An Interface Segregation Challenge: Part 1

Chris Rodgers · 20 April, 2017

A couple of years ago I created an extension to the wonderful CsvHelper to allow support for Excel. The project has very few users (~13k downloads from nuget) and, aside from bugfixes, hasn’t changed much since the initial implementation.

One of the minor issues encountered during the initial implementation was having to implement interface members that weren’t actually required by the classes that would make use of the implementations, and didn’t actually make sense to implement. Classic interface segregation principle breakage!

A note before I continue: none of this is meant as a criticism of the underlying library. Quite the opposite, in fact - the library itself is very well designed and the code is of a uniformly high standard! For the internal use cases, why shouldn’t the interfaces have all of the members that may be required?

For example: the interface ICsvParser requires you to implement the member long CharPosition { get; }. The class CsvReader does not actually make use of this member, so it’s a trivial matter to just return a default value. However, in the beta’s for version 3, more members have been introduced, such as TextReader TextReader { get; }. This makes it look more attractive to make changes, particularly as a major version increment is more accomodating of breaking changes.

For some background, my Excel extension provides implementations of ICsvParser and ICsvSerializer which are used by CsvReader and CsvWriter respectively. The primary issue then, with the ICsvParser and ICsvSerializer interfaces.

I started by identifying the members of each interface that are actually required by CsvReader and CsvWriter.

public interface ICsvParser : IDisposable
{
    TextReader TextReader { get; }
    ICsvParserConfiguration Configuration { get; }
    long CharPosition { get; }
    long BytePosition { get; }
    int Row { get; }
    int RawRow { get; }
    string RawRecord { get; }
    string[] Read();
}

From the members defined by ICsvParser only Configuration, Row and Read are required by CsvReader, meaning TextReader, CharPosition, BytePosition, RawRow and RawRecord can be pulled out to another interface. In this scenario I actually pulled Configuration, Row and Read out to another interface IParser and had ICsvParser inherit from it. This means CsvReader can just depend on the IParser interface, making the rest of the values optional.
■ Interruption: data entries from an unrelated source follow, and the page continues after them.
(* ===== verification/Bio.v ===== *)
(** * The buffer cache (kernel/bio.c)

    The cache is an array of [NBUF] buffers and a list head, linked into a
    circular doubly linked list by [prev] and [next]; pointers are indices
    into the array, [HEAD] being the list head.  The disk behind it is a map
    from block numbers to block contents with the history of the writes made
    to it, from which every state a crash can leave is read off.

    Critical sections under [bcache.lock] are atomic steps; [acquiresleep] on
    a buffer someone else holds is a [Block]. *)

From stdpp Require Import base list gmap strings.
From Stdlib Require Import ZArith Lia.
From S2P Require Import Prelude Layout Sleeplock FsFormat.
Open Scope Z_scope.

Definition bsize : nat := 1024.
Definition nbuf : nat := Z.to_nat NBUF.
Definition HEAD : nat := nbuf.

Record buf := mk_buf {
  valid : Z;
  dev : Z;
  blockno : Z;
  lock : sleeplock;
  refcnt : Z;
  prev : nat;
  next : nat;
  data : list Z;
}.

(** Field assignments. *)
Definition set_valid (v : Z) (b : buf) := mk_buf v (dev b) (blockno b) (lock b) (refcnt b) (prev b) (next b) (data b).
Definition set_lock (lk : sleeplock) (b : buf) := mk_buf (valid b) (dev b) (blockno b) lk (refcnt b) (prev b) (next b) (data b).
Definition set_refcnt (r : Z) (b : buf) := mk_buf (valid b) (dev b) (blockno b) (lock b) r (prev b) (next b) (data b).
Definition set_prev (p : nat) (b : buf) := mk_buf (valid b) (dev b) (blockno b) (lock b) (refcnt b) p (next b) (data b).
Definition set_next (p : nat) (b : buf) := mk_buf (valid b) (dev b) (blockno b) (lock b) (refcnt b) (prev b) p (data b).
Definition set_data (d : list Z) (b : buf) := mk_buf (valid b) (dev b) (blockno b) (lock b) (refcnt b) (prev b) (next b) d.

Definition zero_block : list Z := replicate bsize 0.
Definition buf0 : buf := mk_buf 0 0 0 (mk_sleeplock 0 0) 0 0 0 zero_block.

(** The disk: contents by block number and the writes made so far, oldest
    first. *)
Record disk := mk_disk { blocks : gmap Z (list Z); writes : list (Z * list Z) }.
Definition dread (d : disk) (b : Z) : list Z := default zero_block (blocks d !! b).
Definition dwrite (b : Z) (v : list Z) (d : disk) : disk :=
  mk_disk (<[b := v]> (blocks d)) (writes d ++ [(b, v)]).

(** The state: cache nodes (the head is the last), disk, and the pid of the
    process that runs. *)
Record bio := mk_bio { nodes : list buf; dsk : disk; mypid : Z }.

Definition node (s : bio) (i : nat) : buf := nth i (nodes s) buf0.
Definition upd (i : nat) (f : buf -> buf) (s : bio) : bio :=
  mk_bio (alter f i (nodes s)) (dsk s) (mypid s).
Definition set_dsk (f : disk -> disk) (s : bio) : bio := mk_bio (nodes s) (f (dsk s)) (mypid s).

Definition getf {A} (i : nat) (f : buf -> A) : M bio A := getM (fun s => f (node s i)).
Definition setf (i : nat) (f : buf -> buf) : M bio unit := modifyM (upd i f).

(** A sleep lock inside a buffer. *)
Definition on_lock {A} (i : nat) (m : Z -> M sleeplock A) : M bio A := fun s =>
  zoomM (fun s => lock (node s i)) (fun lk => upd i (set_lock lk)) (m (mypid s)) s.

(** [binit] *)
Definition binit_buf (b : nat) : M bio unit :=
  let! hn := getf HEAD next in
  do! setf b (set_next hn) in
  do! setf b (set_prev HEAD) in
  do! setf b (set_lock initsleeplock) in
  let! hn := getf HEAD next in
  do! setf hn (set_prev b) in
  setf HEAD (set_next b).
Definition binit : M bio unit :=
  do! setf HEAD (set_prev HEAD) in
  do! setf HEAD (set_next HEAD) in
  for_each (seq 0 nbuf) binit_buf.

(** The two scans of [bget]: along [next] for a cached copy, along [prev] for
    an unused buffer. *)
Fixpoint bget_cached (d bn : Z) (b : nat) (fuel : nat) : M bio (option nat) :=
  match fuel with
  | O => fun _ => NoFuel
  | S fuel =>
      if decide (b = HEAD) then retM None
      else
        let! n := getM (fun s => node s b) in
        if (dev n =? d) && (blockno n =? bn) then retM (Some b)
        else bget_cached d bn (next n) fuel
  end.
Fixpoint bget_unused (b : nat) (fuel : nat) : M bio (option nat) :=
  match fuel with
  | O => fun _ => NoFuel
  | S fuel =>
      if decide (b = HEAD) then retM None
      else
        let! n := getM (fun s => node s b) in
        if refcnt n =? 0 then retM (Some b)
        else bget_unused (prev n) fuel
  end.

(** Each scan visits at most [NBUF] buffers and the head. *)
Definition bget (d bn : Z) : M bio nat :=
  let! h := getf HEAD next in
  let! hit := bget_cached d bn h (nbuf + 1) in
  match hit with
  | Some b =>
      let! r := getf b refcnt in
      do! setf b (set_refcnt (u32 (r + 1))) in
      do! on_lock b acquiresleep in
      retM b
  | None =>
      let! h := getf HEAD prev in
      let! free := bget_unused h (nbuf + 1) in
      match free with
      | Some b =>
          do! setf b (fun n => mk_buf 0 d bn (lock n) 1 (prev n) (next n) (data n)) in
          do! on_lock b acquiresleep in
          retM b
      | None => panicM "bget: no buffers"
      end
  end.

(** [virtio_disk_rw] as the cache uses it: a synchronous transfer of the
    block between the buffer and the disk. *)
Definition disk_rw (b : nat) (write : bool) : M bio unit :=
  let! n := getM (fun s => node s b) in
  if write then modifyM (set_dsk (dwrite (blockno n) (data n)))
  else
    let! v := getM (fun s => dread (dsk s) (blockno n)) in
    setf b (set_data v).

Definition bread (d bn : Z) : M bio nat :=
  let! b := bget d bn in
  let! v := getf b valid in
  if v =? 0 then
    do! disk_rw b false in
    do! setf b (set_valid 1) in
    retM b
  else retM b.

Definition bwrite (b : nat) : M bio unit :=
  let! h := getM (fun s => holdingsleep (mypid s) (lock (node s b))) in
  if negb h then panicM "bwrite" else disk_rw b true.

(** The assignments of [brelse] that move [b] to the front of the list. *)
Definition bmove_front (b : nat) : M bio unit :=
  let! bn := getf b next in
  let! bp := getf b prev in
  do! setf bn (set_prev bp) in
  let! bp := getf b prev in
  let! bn := getf b next in
  do! setf bp (set_next bn) in
  let! hn := getf HEAD next in
  do! setf b (set_next hn) in
  do! setf b (set_prev HEAD) in
  let! hn := getf HEAD next in
  do! setf hn (set_prev b) in
  setf HEAD (set_next b).

Definition brelse (b : nat) : M bio unit :=
  let! h := getM (fun s => holdingsleep (mypid s) (lock (node s b))) in
  if negb h then panicM "brelse"
  else
    do! on_lock b (fun _ => releasesleep) in
    let! r := getf b refcnt in
    do! setf b (set_refcnt (u32 (r - 1))) in
    let! r := getf b refcnt in
    if r =? 0 then bmove_front b else retM tt.

Definition bpin (b : nat) : M bio unit :=
  let! r := getf b refcnt in setf b (set_refcnt (u32 (r + 1))).
Definition bunpin (b : nat) : M bio unit :=
  let! r := getf b refcnt in setf b (set_refcnt (u32 (r - 1))).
The next stage is to make it so that that rest of the members are accessible without casting or any other unpleasantness. I planned to do this by making CsvReader an abstract generic class, where the parser is a generic type argument. I also added a concrete class of the same name containing all of the custom constructors - this allows the end users a seamless experience.

public interface ICsvParser : IParser
{
    TextReader TextReader { get; }
}
public interface IExcelParser : IParser
{
    XLWorkbook Workbook { get; }
}
public abstract class CsvReader<TParser> : ICsvReader<TParser> where TParser : IParser
{
    public TParser Parser { get; }
}
public class CsvReader : CsvReader<ICsvParser>
{ 
    // The same api surface as previous
}
public class ExcelReader : CsvReader<IExcelParser>
{ 
    // A potential implementation for my extension.
}

This means all of the members of ICsvParser can continue to be accessed from the Parser property on CsvReader - for example csvReader.Parser.TextReader and the (hypothetical) members of IExcelParser can be accessed in a similar manner, for example excelReader.Parser.Workbook.

I approached ICsvSerializer in a similar manner.

public interface ICsvSerializer : IDisposable
{
    TextWriter TextWriter { get; }
    ICsvSerializerConfiguration Configuration { get; }
    void Write( string[] record );
}

Of these members, only Configuration and Write are used by the CsvWriter class, so they can be safely extracted to new interface (ISerializer) from which ICsvSerializer will inherit.

I made similar changes to CsvWriter, making it abstract and giving it a type argument representing the type of serializer it works with. A concrete derived type with the same name provides seamless access to the same api surface area as before.

I have submitted all of this in a pull request, but that doesn’t make it a given that it will be accepted in its current format, or indeed, at all.